セクハラ告発で大揺れに揺れるハリウッド。今年のゴールデン・グローブ賞の会場は黒いドレスで埋まっていました。プロテスト(抗議)のために黒を着ましょう、と呼びかけた#TIME’S UP (#タイムズアップ。セクハラ、パワハラ、女性差別に立ち向かう女性グループ)はエンターテインメント業界で活躍する女性たち300人が発起人となってスタートしたものです。

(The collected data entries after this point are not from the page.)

Lemma commit_rest w1 w2 id r w3 : rows w2 = rows w1 → orders w2 = orders w1 → commit w2 id r = Ok w3 →
  ∃ w3', commit w1 id r = Ok w3' ∧ rows w3 = rows w3' ∧ orders w3 = orders w3'.
Proof.
  intros Hr Ho. unfold commit, other_open. rewrite Hr. destruct (raise_if (negb _) _); [|done]. cbn. destruct (raise_if _ _); [|done]. cbn. intros [= <-]. eexists. split; [done|].
  cbn. by rewrite Hr, Ho.
Qed.

(** What a confirmation of a known session did *)
Record confirm_effect (w : world) (id : string) (r : Row) (now : Z) (ref provider_order : string) (st : option string) (amount : option Z) (cur event : option string)
    (short : bool) (fresh : string) (res : confirmed) (w' : world) : Prop := {
  eff_state : ∃ s s' status' creates w2 r1, seen_event (r_state r) event = (false, s) ∧ confirm_decide r s ref provider_order (payment_state st) amount cur = (res, s', status', creates) ∧
    executions w2 = executions w ∧ consumed w2 = consumed w ∧
    (if creates : bool then ∃ w1, _complete_into_order w id r s' (default (default EmptyString (r_decision r)) (decision_id (rec_link (default empty_record (assoc ref (handoff_orders s)))))) fresh now = Ok (r1, w1) ∧
                                  rows w2 = rows w1 ∧ orders w2 = orders w1
     else r1 = with_state r s' ∧ rows w2 = rows w ∧ orders w2 = orders w) ∧
    ∃ s2, (s2 = s' ∨ s2 = add_notified s' ref) ∧ commit w2 id (set_row r1 (if creates then completed else status') s2 now) = Ok w' ∧
    (∀ reason, res = c_attention reason ∨ res = c_completed ∧ short = true ∧ reason = out_of_stock_at_payment →
       ref ∈ handoff_unmatched_notified (r_state r) ∨ ∃ a, a ∈ attention w' ∧ a_key a = attention_key provider_order ref) }.

Lemma record_attention_in w a : ∃ b, b ∈ attention (_record_payment_attention w a) ∧ a_key b = a_key a.
Proof.
  unfold _record_payment_attention. destruct (existsb _ _) eqn:E; [|exists a; split; [constructor|done]].
  apply existsb_exists in E as (b & Hb & ?%String.eqb_eq). exists b. by rewrite list_elem_of_In.
Qed.

Lemma confirm_inv w id r now ref provider_order st amount cur event short fresh res o w' : rows w !! id = Some r →
  confirm_handoff_payment w id now ref provider_order st amount cur event short fresh = Ok (res, o, w') →
  (res = c_pending ∨ res = c_duplicate_event) ∧ w' = w ∨ confirm_effect w id r now ref provider_order st amount cur event short fresh res w'.
Proof.
  intros Hr. unfold confirm_handoff_payment. rewrite Hr. destruct (_ && _); [intros; simplify_eq; auto|]. destruct (seen_event (r_state r) event) as [[] s] eqn:Es; [intros; simplify_eq; auto|].
  destruct (confirm_decide r s ref provider_order (payment_state st) amount cur) as [[[result s'] status'] creates] eqn:Ed. intros Hb. apply bind_Ok in Hb as ([r1 w1] & H1 & Hb).
  set (att := match result with c_attention reason => Some reason | c_completed => _ | _ => None end) in Hb. cbn zeta in Hb. apply bind_Ok in Hb as (w3 & Hc & Hb). simplify_eq. right. split.
  destruct (seen_event_ok _ _ _ _ Es) as (_ & _ & _ & Hn1). destruct (confirm_decide_ok _ _ _ _ _ _ _ _ _ _ _ Ed) as (_ & _ & Hn2).
  assert (executions w1 = executions w ∧ consumed w1 = consumed w) as [He Hcs] by (destruct creates; [unfold _complete_into_order in H1; by inv_ok|by simplify_eq]).
  eexists s, s', status', creates, _, r1. split; [done|]. split; [done|]. split; [|split; [|split; [|eexists; split; [|split; [exact Hc|]]]]].
  - destruct att; [case_bool_decide; [done|]|done]. by rewrite (proj1 (record_attention_rest _ _)).
  - destruct att; [case_bool_decide; [done|]|done]. by rewrite (proj2 (record_attention_rest _ _)).
  - destruct creates; [exists w1; split; [done|]|simplify_eq; split; [done|]]; destruct att; try done; case_bool_decide; done || apply record_attention_rows.
  - destruct att; [|by left]. case_bool_decide; auto.
  - intros reason Hreason. assert (att = Some reason) as Hatt. { unfold att. destruct Hreason as [->|(-> & -> & ->)]; done. } clearbody att. subst att. rewrite <- Hn1, <- Hn2.
    case_bool_decide as Hin; [by left|]. right. apply commit_Ok in Hc as [-> _]. apply record_attention_in.
Qed.

Lemma confirm_writes w id now ref provider_order st amount cur event short fresh res o w' :
  confirm_handoff_payment w id now ref provider_order st amount cur event short fresh = Ok (res, o, w') → rtc write1 w w'.
Proof.
  intros Hb. destruct (rows w !! id) as [r|] eqn:Er; [|unfold confirm_handoff_payment in Hb; rewrite Er in Hb; simplify_eq; writes].
  destruct (confirm_inv _ _ _ _ _ _ _ _ _ _ _ _ _ _ _ Er Hb) as [[_ ->]|[(s & s' & status' & creates & w2 & r1 & Hs & Hd & Hex & Hcons & Hcr & s2 & Hs2 & Hc & _)]]; [writes|].
  destruct (seen_event_ok _ _ _ _ Hs) as (Hok1 & Hc1 & _). destruct (confirm_decide_ok _ _ _ _ _ _ _ _ _ _ _ Hd) as (Hok2 & Hc2 & _).
  assert (state_ok (r_state r) → state_ok s2) as Hok. { intros Hok. destruct Hs2 as [->| ->]; [auto|]. eapply state_ok_same; [by apply Hok2, Hok1|done|done]. }
  assert (UcpHandoff.cart s2 = UcpHandoff.cart s') as Hcart by (by destruct Hs2 as [->| ->]).
  assert (executions w' = executions w ∧ ∀ d, d ∈ consumed w → d ∈ consumed w') as [He' Hc'']. { apply commit_Ok in Hc as [-> _]. cbn. by rewrite Hex, Hcons. }
  writes. destruct creates.
  - destruct Hcr as (w1 & Hco & Hr2 & Ho2). destruct (commit_rest _ _ _ _ _ Hr2 Ho2 Hc) as (w3' & Hc' & Hr3 & Ho3). eapply write1_rest; [|exact Hr3|exact Ho3|done|done].
    destruct (complete_into_row _ _ _ _ _ _ _ _ _ Hco) as (_ & Hrev & Hord & _). eapply complete_write; [done|exact Hco|exact Hc'|done|done|done|done].
  - destruct Hcr as (-> & Hr2 & Ho2). destruct (commit_rest _ _ _ _ _ Hr2 Ho2 Hc) as (w3' & Hc' & Hr3 & Ho3). eapply write1_rest; [|exact Hr3|exact Ho3|done|done].
    eapply commit_write; [done|exact Hc'|done|done|done].
Qed.
End system.

(** * The system *)

(** How a merchant is paid: its handlers, the release, and its split payments *)
Record payment_config := { cfg_handlers : list (string * PaymentHandler); cfg_version : string; cfg_split : list (string * pyval); cfg_split_active : bool }.

(** A request that sealed a decision and is about to consume it *)
Record pending := { pd_config : payment_config; pd_session : string; pd_decision : string; pd_revision : Z; pd_total : Z; pd_instruments : list Instrument }.

(** A charge that was started: under which configuration, and for which session as it stood *)
Record charge_start := { cs_config : payment_config; cs_row : Row; cs_execution : Execution }.

(** [charges] is a record of the past that no transaction reads. *)
Record sys := { tables : world; deciding : list pending; charges : list charge_start }.

Definition init : sys := {| tables := {| rows := ∅; orders := ∅; attention := []; consumed := []; executions := [] |}; deciding := []; charges := [] |}.

(** The charge a transaction on [id] started, if it did *)
Definition starting (c : payment_config) (w : world) (id : string) (w' : world) : list charge_start :=
  match rows w !! id, executions w' with
  | Some r, x :: _ => if (length (executions w) <? length (executions w'))%nat then [{| cs_config := c; cs_row := r; cs_execution := x |}] else []
  | _, _ => []
  end.

Section steps.
Context `{PayloadHash} `{PyStr} `{PyInt} (sha256 : string → string).

Definition decides (c : payment_config) := complete_decide (cfg_handlers c) (cfg_version c) (cfg_split c) (cfg_split_active c).
Definition settles (c : payment_config) := payment_settled (cfg_handlers c) (cfg_version c) (cfg_split c) (cfg_split_active c).

(** What a request keeps after its first transaction *)
Definition now_deciding (c : payment_config) (id : string) (instruments : list Instrument) (res : decide_result) : list pending :=
  match res with
  | Decided d rev total => [{| pd_config := c; pd_session := id; pd_decision := d; pd_revision := rev; pd_total := total; pd_instruments := instruments |}]
  | _ => []
  end.

(** A transaction that raises changes nothing and is no step. *)
Inductive step : sys → sys → Prop :=
| step_create w ds cs id cart now ttl ev resp w' : create_checkout w id cart now ttl ev = Ok (resp, w') → step {| tables := w; deciding := ds; charges := cs |} {| tables := w'; deciding := ds; charges := cs |}
| step_update w ds cs id now eval resp w' : update_checkout w id now eval = Ok (resp, w') → step {| tables := w; deciding := ds; charges := cs |} {| tables := w'; deciding := ds; charges := cs |}
| step_cancel w ds cs id now resp w' : cancel_checkout w id now = Ok (resp, w') → step {| tables := w; deciding := ds; charges := cs |} {| tables := w'; deciding := ds; charges := cs |}
| step_decide w ds cs c id now found instruments v res w' : decides c w id now found instruments v = Ok (res, w') →
    step {| tables := w; deciding := ds; charges := cs |} {| tables := w'; deciding := now_deciding c id instruments res ++ ds; charges := cs |}
| step_present w ds cs c id now found instruments d total r allowed resp w' : decides c w id now found instruments (Presented d) = Ok (ToConsume d total, w) →
    rows w !! id = Some r → _consume_and_prepare w id r now d allowed total instruments = Ok (resp, w') → step {| tables := w; deciding := ds; charges := cs |} {| tables := w'; deciding := ds; charges := starting c w id w' ++ cs |}
| step_consume w ds cs p now allowed resp w' : p ∈ ds → complete_consume w (pd_session p) now (pd_decision p) (pd_revision p) (pd_total p) allowed (pd_instruments p) = Ok (resp, w') →
    step {| tables := w; deciding := ds; charges := cs |} {| tables := w'; deciding := ds; charges := starting (pd_config p) w (pd_session p) w' ++ cs |}
| step_apply w ds cs x now res resp w' : x ∈ executions w → _apply_execution w (x_session x) now (x_decision x) res = Ok (resp, w') → step {| tables := w; deciding := ds; charges := cs |} {| tables := w'; deciding := ds; charges := cs |}
| step_reconcile w ds cs id now d order out res w' : reconcile_execution w id now d order out = Ok (res, w') → step {| tables := w; deciding := ds; charges := cs |} {| tables := w'; deciding := ds; charges := cs |}
| step_handoff w ds cs id now settings target_ok cart_url found decision res w' : handoff_decide w id now settings target_ok cart_url found decision = Ok (res, w') →
    step {| tables := w; deciding := ds; charges := cs |} {| tables := w'; deciding := ds; charges := cs |}
| step_reserve w ds cs id now d rev allowed cart_url cred held resp w' : handoff_reserve sha256 w id now d rev allowed cart_url cred held = Ok (resp, w') →
    step {| tables := w; deciding := ds; charges := cs |} {| tables := w'; deciding := ds; charges := cs |}
| step_record w ds cs id now d ref created expires resp w' : handoff_record w id now d ref created expires = Ok (resp, w') →
    step {| tables := w; deciding := ds; charges := cs |} {| tables := w'; deciding := ds; charges := cs |}
| step_confirm w ds cs id now ref provider_order st amount cur event short fresh res o w' :
    confirm_handoff_payment w id now ref provider_order st amount cur event short fresh = Ok (res, o, w') →
    step {| tables := w; deciding := ds; charges := cs |} {| tables := w'; deciding := ds; charges := cs |}.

この動きに連名している女優はナタリー・ポートマン、エマ・ストーン、エマ・ワトソン、ニコール・キッドマン、リース・ウィザスプーンなど。業界でパワフルなポジションにいる人たちが目立ちます。
サポートを表明する男性たちは、黒いタキシードに黒いワイシャツ、黒いネクタイと、黒装束でソリダリティ(結束)を見せてました。どこを見ても黒。何か暗い雰囲気を想像しますが、実はほとんどが黒いドレスだということを忘れるほどきらびやかで華やかでした。シャネル、ディオール、サンローラン、プラダ、ドルチェ&ガバー ナ、ベルサーチ、ジバンシーと、“黒いドレス”というものの、幅の広さ にびっくりしたくらいです。
ニコール・キッドマンはジバンシーの、黒いレースがとてもエレガントなドレスでレッド・カーペットを飾りました。リース・ウィザースプーンと共同プロデュースしたテレビシリーズ“Big Little Lies”でTVドラマシリーズ部門の作品賞、主演女優賞ももらい、何をやっても上手くいった2017年。彼女のビッグ・ファイブ(50歳)を祝った年でもありました。

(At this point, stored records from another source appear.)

(* ===== verification/UcpSafety.v ===== *)
(** What the checkout sessions promise, over every interleaving of their transactions: completed sessions
    are final, a decision is executed at most once and only for a payment that settles the total, and a
    payment of a link is accounted for. Where the code falls short, a run that shows it. *)

From S2P Require Import Prelude PyVal PyText Arbiter LedgerExport UcpMessages UcpDelivery UcpFulfillment UcpPayment UcpCheckout UcpOrders UcpHandoff UcpSession UcpSystem.

Local Open Scope Z_scope.

Section safety.
Context `{PayloadHash} `{PyStr} `{PyInt} (sha256 : string → string).

(** The row and the order of a completed session after any writes *)
Lemma rtc_write_final w w' id r o : world_ok w → rtc write1 w w' → rows w !! id = Some r → r_order r = Some o →
  ∃ r', rows w' !! id = Some r' ∧ r_status r' = completed ∧ r_order r' = Some o ∧ orders w' !! id = orders w !! id.
Proof.
  intros Hw Hrtc. revert r Hw. induction Hrtc as [w|a b c Hab _ IH]; intros r Hw Hr Ho.
  - exists r. split_and!; [done| |done|done]. apply (ok_completed w Hw id r Hr). by eexists.
  - destruct (write1_final _ _ _ _ _ Hw Hab Hr Ho) as (r1 & Hr1 & _ & Ho1 & E1). destruct (IH r1 (write1_ok _ _ Hw Hab) Hr1 Ho1) as (r2 & ? & ? & ? & E2).
    exists r2. split_and!; [done..|by rewrite E2].
Qed.

Lemma step_final s s' id r o : sys_ok s → step sha256 s s' → rows (tables s) !! id = Some r → r_order r = Some o →
  ∃ r', rows (tables s') !! id = Some r' ∧ r_status r' = completed ∧ r_order r' = Some o ∧ orders (tables s') !! id = orders (tables s) !! id.
Proof.
  intros Hs Hstep Hr Ho. destruct (step_inv _ _ _ Hstep) as [[[Hw _]|(k & r0 & x & c & [(w1 & Hw1 & Hrows & Hords) _ _ _ _] & _)] _].
  - eapply rtc_write_final; [apply Hs|done..].
  - rewrite Hrows, Hords. eapply write1_final; [apply Hs|done..].
Qed.

Lemma steps_final s s' id r o : sys_ok s → rtc (step sha256) s s' → rows (tables s) !! id = Some r → r_order r = Some o →
  ∃ r', rows (tables s') !! id = Some r' ∧ r_status r' = completed ∧ r_order r' = Some o ∧ orders (tables s') !! id = orders (tables s) !! id.
Proof.
  intros Hs Hrtc. revert r Hs. induction Hrtc as [s|a b c Hab _ IH]; intros r Hs Hr Ho; [eapply rtc_write_final; [apply Hs|apply rtc_refl|done..]|].
  destruct (step_final _ _ _ _ _ Hs Hab Hr Ho) as (r1 & Hr1 & _ & Ho1 & E1). destruct (IH r1 (step_ok _ _ _ Hs Hab) Hr1 Ho1) as (r2 & ? & ? & ? & E2).
  exists r2. split_and!; [done..|by rewrite E2].
Qed.

End safety.

(** * The total of an order paid by a link *)

Section paid_links.
Context `{PayloadHash} `{PyStr} `{PyInt}.










End paid_links.

(** * A concrete shop *)

Module SessionExample.
Import CheckoutExample.

Definition handler : PaymentHandler :=
  {| handler_name := "h"; entries _ := [{| entry_id := "h1"; available_instruments := ["card"] |}]; accepted_credentials _ := ["token"];
     allowance := {| max_amount_minor_units := None; allowance_currency := None |}; request_constraints _ _ _ := None |}.
Definition card : Instrument :=
  {| instrument_id := "i1"; handler_id := "h1"; type := "card"; credential := Some [("type", VStr "token"); ("token", VStr "t")]; display := []; billing_address := None;
     selected := Some true; amount := None |}.
Definition config : payment_config := {| cfg_handlers := [("h", handler)]; cfg_version := V2026_08_25; cfg_split := []; cfg_split_active := false |}.

(** The tables after a transaction *)
Definition after {R} (t : result session_error (R * world)) (w : world) : world := match t with Ok (_, w') => w' | Err _ => w end.

Definition two_mugs := run 5 [line 2].
Definition one_mug := run 5 [line 1].
Definition pay (d : string) : pending := {| pd_config := config; pd_session := "chk"; pd_decision := d; pd_revision := 1; pd_total := 84800; pd_instruments := [card] |}.

(** A session is created, its decision is sealed and consumed, and the card is charged. *)
Definition created : world := after (create_checkout (tables init) "chk" (Some "cart") 0 100 two_mugs) (tables init).
Definition started : world := after (complete_consume created "chk" 2 "d1" 1 84800 true [card]) created.
Definition charged_ : world := after (_apply_execution started "chk" 3 "d1" (Completed_ "ord")) started.

Abbreviation steps := (rtc (@step hash text int (λ s, s))).
Definition sys_of (w : world) (ds : list pending) (cs : list charge_start) : sys := {| tables := w; deciding := ds; charges := cs |}.

(** The charge of the card, with the session as it stood *)
Definition card_charge : list charge_start := starting config created "chk" started.

Lemma created_steps : steps init (sys_of created [] []).
Proof. apply rtc_once. eapply (step_create _ _ [] [] "chk" (Some "cart") 0 100 two_mugs). vm_compute. reflexivity. Qed.

Lemma started_steps : steps init (sys_of started [pay "d1"] card_charge).
Proof.
  eapply rtc_r; [eapply rtc_r; [apply created_steps|]|].
  - eapply (step_decide _ created [] [] config "chk" 1 None [card] (Sealed "d1")). vm_compute. reflexivity.
  - eapply (step_consume _ created [pay "d1"] [] (pay "d1") 2 true); [by constructor|]. vm_compute. reflexivity.
Qed.

Lemma charged_steps : steps (sys_of started [pay "d1"] card_charge) (sys_of charged_ [pay "d1"] card_charge).
Proof.
  apply rtc_once. eapply (step_apply _ started [pay "d1"] card_charge {| x_session := "chk"; x_decision := "d1"; x_total := 84800; x_currency := Some "INR"; x_instruments := [card] |} 3 (Completed_ "ord")).
  - vm_compute. by constructor.
  - vm_compute. reflexivity.
Qed.

(** A payment link instead: decided, reserved and issued *)
Definition ref : string := handoff_reference (λ s, s) "chk" "d2".
Definition reserved : world := after (@handoff_reserve hash (λ s, s) created "chk" 2 "d2" 1 true None None []) created.
Definition linked : world := after (handoff_record reserved "chk" 3 "d2" ref (Some ("https://pay", "plural-1")) 100) reserved.


Definition confirm (w : world) (now : Z) (order st : string) (amount : Z) (event : string) := 
  @confirm_handoff_payment hash w "chk" now ref order (Some st) (Some amount) (Some "inr") (Some event) false "ord".
End SessionExample.
Import SessionExample.

(** * Claims *)

(** C20. A completed session has one order, and both are final: whatever requests, executors, providers
    and reconciliation do next, in any order, the session stays completed with the same order, and that
    order stays as it was sold. *)
Theorem completed_sessions_are_final `{PayloadHash} `{PyStr} `{PyInt} sha256 s s' id r : reachable sha256 s → rtc (step sha256) s s' →
  rows (tables s) !! id = Some r → r_status r = completed →
  ∃ ord r', orders (tables s) !! id = Some ord ∧ r_order r = Some (o_id ord) ∧
    rows (tables s') !! id = Some r' ∧ r_status r' = completed ∧ r_order r' = Some (o_id ord) ∧ orders (tables s') !! id = Some ord.
Proof.
  intros Hreach Hrtc Hr Hst. pose proof (reachable_sys_ok _ _ Hreach) as Hok. pose proof (sys_world _ Hok) as Hw. destruct (proj1 (ok_completed _ Hw _ _ Hr) Hst) as [o Ho].
  destruct (ok_row_order _ Hw _ _ _ Hr Ho) as (ord & Hord & <-). destruct (steps_final _ _ _ _ _ _ Hok Hrtc Hr Ho) as (r' & ? & ? & ? & E). exists ord, r'. by rewrite E.
Qed.

(** The charged session, asked to complete again and cancelled *)
Lemma completed_sessions_are_final_witness :
  (λ r, (r_status r, r_order r)) <$> rows charged_ !! "chk" = Some (completed, Some "ord") ∧ o_total <$> orders charged_ !! "chk" = Some 84800 ∧
  ∃ r, rows charged_ !! "chk" = Some r ∧ ∃ ord r', orders charged_ !! "chk" = Some ord ∧ r_order r = Some (o_id ord) ∧
    rows charged_ !! "chk" = Some r' ∧ r_status r' = completed ∧ r_order r' = Some (o_id ord) ∧ orders charged_ !! "chk" = Some ord.
Proof.
  split; [vm_compute; reflexivity|]. split; [vm_compute; reflexivity|]. eexists. split; [vm_compute; reflexivity|].
  refine (@completed_sessions_are_final CheckoutExample.hash CheckoutExample.text CheckoutExample.int (λ s, s) (sys_of charged_ [pay "d1"] card_charge) (sys_of charged_ [pay "d1"] card_charge) "chk" _ _ _ _ _).
  - unfold reachable. etrans; [exact started_steps|exact charged_steps].
  - eapply rtc_once. eapply (step_cancel _ charged_ [pay "d1"] card_charge "chk" 9). vm_compute. reflexivity.
  - vm_compute. reflexivity.
  - reflexivity.
Defined.

(** C21. A decision is executed at most once: no two charges share a decision, and each is for a decision
    that is consumed. Each charge was started for the total and in the currency its session had at that
    moment, with instruments that settle that total under the merchant's configuration its request was
    checked against: every instrument is one that a configured handler takes, with a well-formed credential
    the handler accepts and a charge within the handler's allowance, and there is one instrument or a split
    that adds up to the total in an allowed combination. All this however the two transactions of
    [complete_checkout] interleave with everything else. *)
Theorem executions_settled_once `{PayloadHash} `{PyStr} `{PyInt} sha256 s : reachable sha256 s →
  NoDup (x_decision <$> executions (tables s)) ∧ cs_execution <$> charges s = executions (tables s) ∧
  ∀ k, k ∈ charges s → x_decision (cs_execution k) ∈ consumed (tables s) ∧ execution_settled k.
Proof.
  intros [_ _ Hx He Hn Hc]%reachable_sys_ok. split; [done|]. split; [done|]. intros k Hin. split; [|by apply (proj1 (Forall_forall _ _) Hx)].
  apply Hc. rewrite <- He. by apply list_elem_of_fmap_2.
Qed.

Lemma executions_settled_once_witness : (λ x, (x_decision x, x_total x)) <$> executions started = [("d1", 84800)] ∧
  NoDup (x_decision <$> executions started) ∧ cs_execution <$> card_charge = executions started ∧
  ∀ k, k ∈ card_charge → x_decision (cs_execution k) ∈ consumed started ∧ @execution_settled CheckoutExample.text CheckoutExample.int k.
Proof.
  split; [vm_compute; reflexivity|].
  exact (@executions_settled_once CheckoutExample.hash CheckoutExample.text CheckoutExample.int (λ s, s) (sys_of started [pay "d1"] card_charge) started_steps).
Defined.




(** * Where the code falls short *)

Module SessionFindings.
Import CheckoutExample.

(** A charge is under way when its session expires; the cart is checked out again and paid again. *)
Definition again : world := after (create_checkout started "chk2" (Some "cart") 200 100 two_mugs) started.
Definition paid_again : world :=
  let w := after (complete_consume again "chk2" 202 "d2" 1 84800 true [card]) again in after (_apply_execution w "chk2" 203 "d2" (Completed_ "ord2")) w.
Definition both : world := after (_apply_execution paid_again "chk" 204 "d1" (Completed_ "ord1")) paid_again.

(** The buyer is sent to authenticate, and changes the cart before the capture is reported. *)
Definition escalated : world := after (_apply_execution started "chk" 3 "d1" (ActionRequired None (Some "https://3ds"))) started.
Definition repriced : world := after (update_checkout escalated "chk" 4 (λ _, one_mug)) escalated.
Definition reconciled_ : world := after (reconcile_execution repriced "chk" 5 "d1" "ord" captured) repriced.

(** A payment of another provider order fails; then the link is paid with the wrong amount. *)
Definition failed_first : world := after (confirm linked 4 "plural-9" "failed" 84800 "ev1") linked.
Definition paid_later : world := after (confirm failed_first 5 "plural-1" "captured" 100 "ev2") failed_first.
End SessionFindings.
Import SessionFindings.

(** A session whose charge is under way can expire and be cancelled by a new checkout of its cart. The charge
    still makes it an order when its answer arrives, so one cart has two paid orders; when the capture is
    reported by the provider instead, nothing records it. *)
Theorem cancelled_session_is_charged :
  (λ r, (r_status r, r_canceled_at r)) <$> rows again !! "chk" = Some (canceled, Some 200) ∧
  (λ r, (r_status r, r_cart r)) <$> rows both !! "chk" = Some (completed, Some "cart") ∧ (λ r, (r_status r, r_cart r)) <$> rows both !! "chk2" = Some (completed, Some "cart") ∧
  o_total <$> orders both !! "chk" = Some 84800 ∧ o_total <$> orders both !! "chk2" = Some 84800 ∧
  reconcile_execution paid_again "chk" 204 "d1" "ord1" captured = Ok (r_not_applicable, paid_again) ∧ attention paid_again = [].
Proof. split_and!; vm_compute; reflexivity. Qed.

(** A session escalated to the buyer's bank can still be updated, and keeps its decision: the captured
    payment then makes an order of another total than the one that was charged. *)
Theorem escalated_session_is_repriced :
  x_total <$> executions reconciled_ = [84800] ∧ (λ r, (r_status r, r_decision r)) <$> rows reconciled_ !! "chk" = Some (completed, Some "d1") ∧
  o_total <$> orders reconciled_ !! "chk" = Some 44900.
Proof. split_and!; vm_compute; reflexivity. Qed.

(** A failed payment of another provider order is kept as money the merchant holds, and hides the link's real
    payment of a wrong amount when that arrives. *)
Theorem failed_payment_hides_a_paid_one :
  fst <$> confirm linked 4 "plural-9" "failed" 84800 "ev1" = Ok (c_attention order_mismatch, None) ∧
  fst <$> confirm failed_first 5 "plural-1" "captured" 100 "ev2" = Ok (c_attention amount_mismatch, None) ∧
  a_key <$> attention paid_later = ["plural-9"] ∧ a_key <$> attention failed_first = ["plural-9"].
Proof. split_and!; vm_compute; reflexivity. Qed.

彼女に最初のインタビューをしたのは、トム・クルーズと共演し、恋に落ちた『デイズ・オブ・サンダー』 (1990年)です。オーストラリアで作った『デッド・カーム』(1988年) で注目され、その頃すでにスーパースターだったトム・クルーズの相手役に選ばれました。

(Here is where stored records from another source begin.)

(** Recording an answer: [attempt] is the count of the lease, whatever the row says now *)
Definition record_answer (s : PushSettings) (now attempt draw : Z) (a : Answer) (d : Delivery) : Delivery :=
  if accepted a then
    {| status := delivered; attempts := attempts d; next_attempt_at := next_attempt_at d; last_error := None; last_status_code := code_of a; delivered_at := Some now;
       dead_lettered_at := dead_lettered_at d |}
  else if retryable a && (attempt <? max_attempts s) then
    {| status := status d; attempts := attempts d; next_attempt_at := now + retry_delay s attempt draw; last_error := Some (first64 (error_of a)); last_status_code := code_of a;
       delivered_at := delivered_at d; dead_lettered_at := dead_lettered_at d |}
  else
    {| status := dead_lettered; attempts := attempts d; next_attempt_at := next_attempt_at d;
       last_error := Some (first64 ((if retryable a then "max_attempts_exceeded" else "endpoint_rejected") +:+ ":" +:+ error_of a)); last_status_code := code_of a;
       delivered_at := delivered_at d; dead_lettered_at := Some now |}.

(** [replay_dead_letter]: the same event again *)
Definition replay (now : Z) (d : Delivery) : option Delivery :=
  if bool_decide (status d = dead_lettered)
  then Some {| status := pending; attempts := 0; next_attempt_at := now; last_error := None; last_status_code := None; delivered_at := delivered_at d; dead_lettered_at := None |}
  else None.

(** A leased row nobody listens to any more *)
Definition abandon (s : PushSettings) (now : Z) (d : Delivery) : Delivery :=
  let d' := lease_row s now d in
  {| status := dead_lettered; attempts := attempts d'; next_attempt_at := next_attempt_at d'; last_error := Some "subscription_disabled"; last_status_code := last_status_code d';
     delivered_at := delivered_at d'; dead_lettered_at := Some now |}.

幸運だけではなく、実力と非の打ち所がないルックスという、完全なスターパッケージを備えていたからでしょう。実にセンセーショナルなハリウッドデビューでした。
何回もインタビューしましたが、過去20年以上、私が持つ“正直な人”の印象は裏切られたことがありません。彼女の正直さに“大感動”した事が2回ありました。
ひとつは、トム・クルーズが一方的に離婚訴訟をスタートさせた時です。『ムーラン・ルージュ』(2001年)の公開時でした。渦中の人だったニコールが部屋に入って来た時に、彼女への気遣いと、離婚状況を語る本人の言葉がほしいと思う記者たちの、2つの空気が交錯して、緊張感を生み出してました。
彼女は部屋に入って来るなりこう言いました。
「インタビューに来てくれてありがとう。みなさんがジャーナリストとして、私とトムの『離婚の真実』を知りたいと思うのは当然の事です。私もできれば答えたいのですが、訴訟中ということで、詳細を話すことはできません。
ただ、ひとつだけはっきり言えるのは、いろいろ書かれているトムとの10年間の結婚は、本物の結婚で(見せかけの結婚で仮面夫婦と言う噂が絶えなかった)幸せな結婚でした。こんな事になって一番ショックを受けているのは実は私自身なんです」
そう、涙を流しながら話してくれた時です。
もうひとつの“感動シーン“は、彼女の顔があからさまに整形、あるいはボトックス注入で不思議に変わってしまった時です。
噂の真相は?と聞かれたとき「失礼な」とムカついた表情をして答えないか、怒ってしまう可能性もあったのですが、彼女は
「マズいことをしてしまったって思ってるの。まわりの人に自然な表情がなくなってしまうようなことをするべきじゃないって言われたわ。自分の顔を画面で見ると確かに顔が突っ張った感じで、自然な表情がなくなってるの。人生の多くのミステークのひとつだったわ」
と、にこやかに平静に答えてくれました。
スタイル抜群で可愛らしさのある美人。抜けるような白い肌が50歳の今も変わってません。しっかり自分の意見を持ちながら柔軟さを失わないニコール・キッドマンは、人生は一つの方向にこだわったり、過去にしがみついていては進展がない、ということを私たちに見せながら、素敵に変わり続けてます。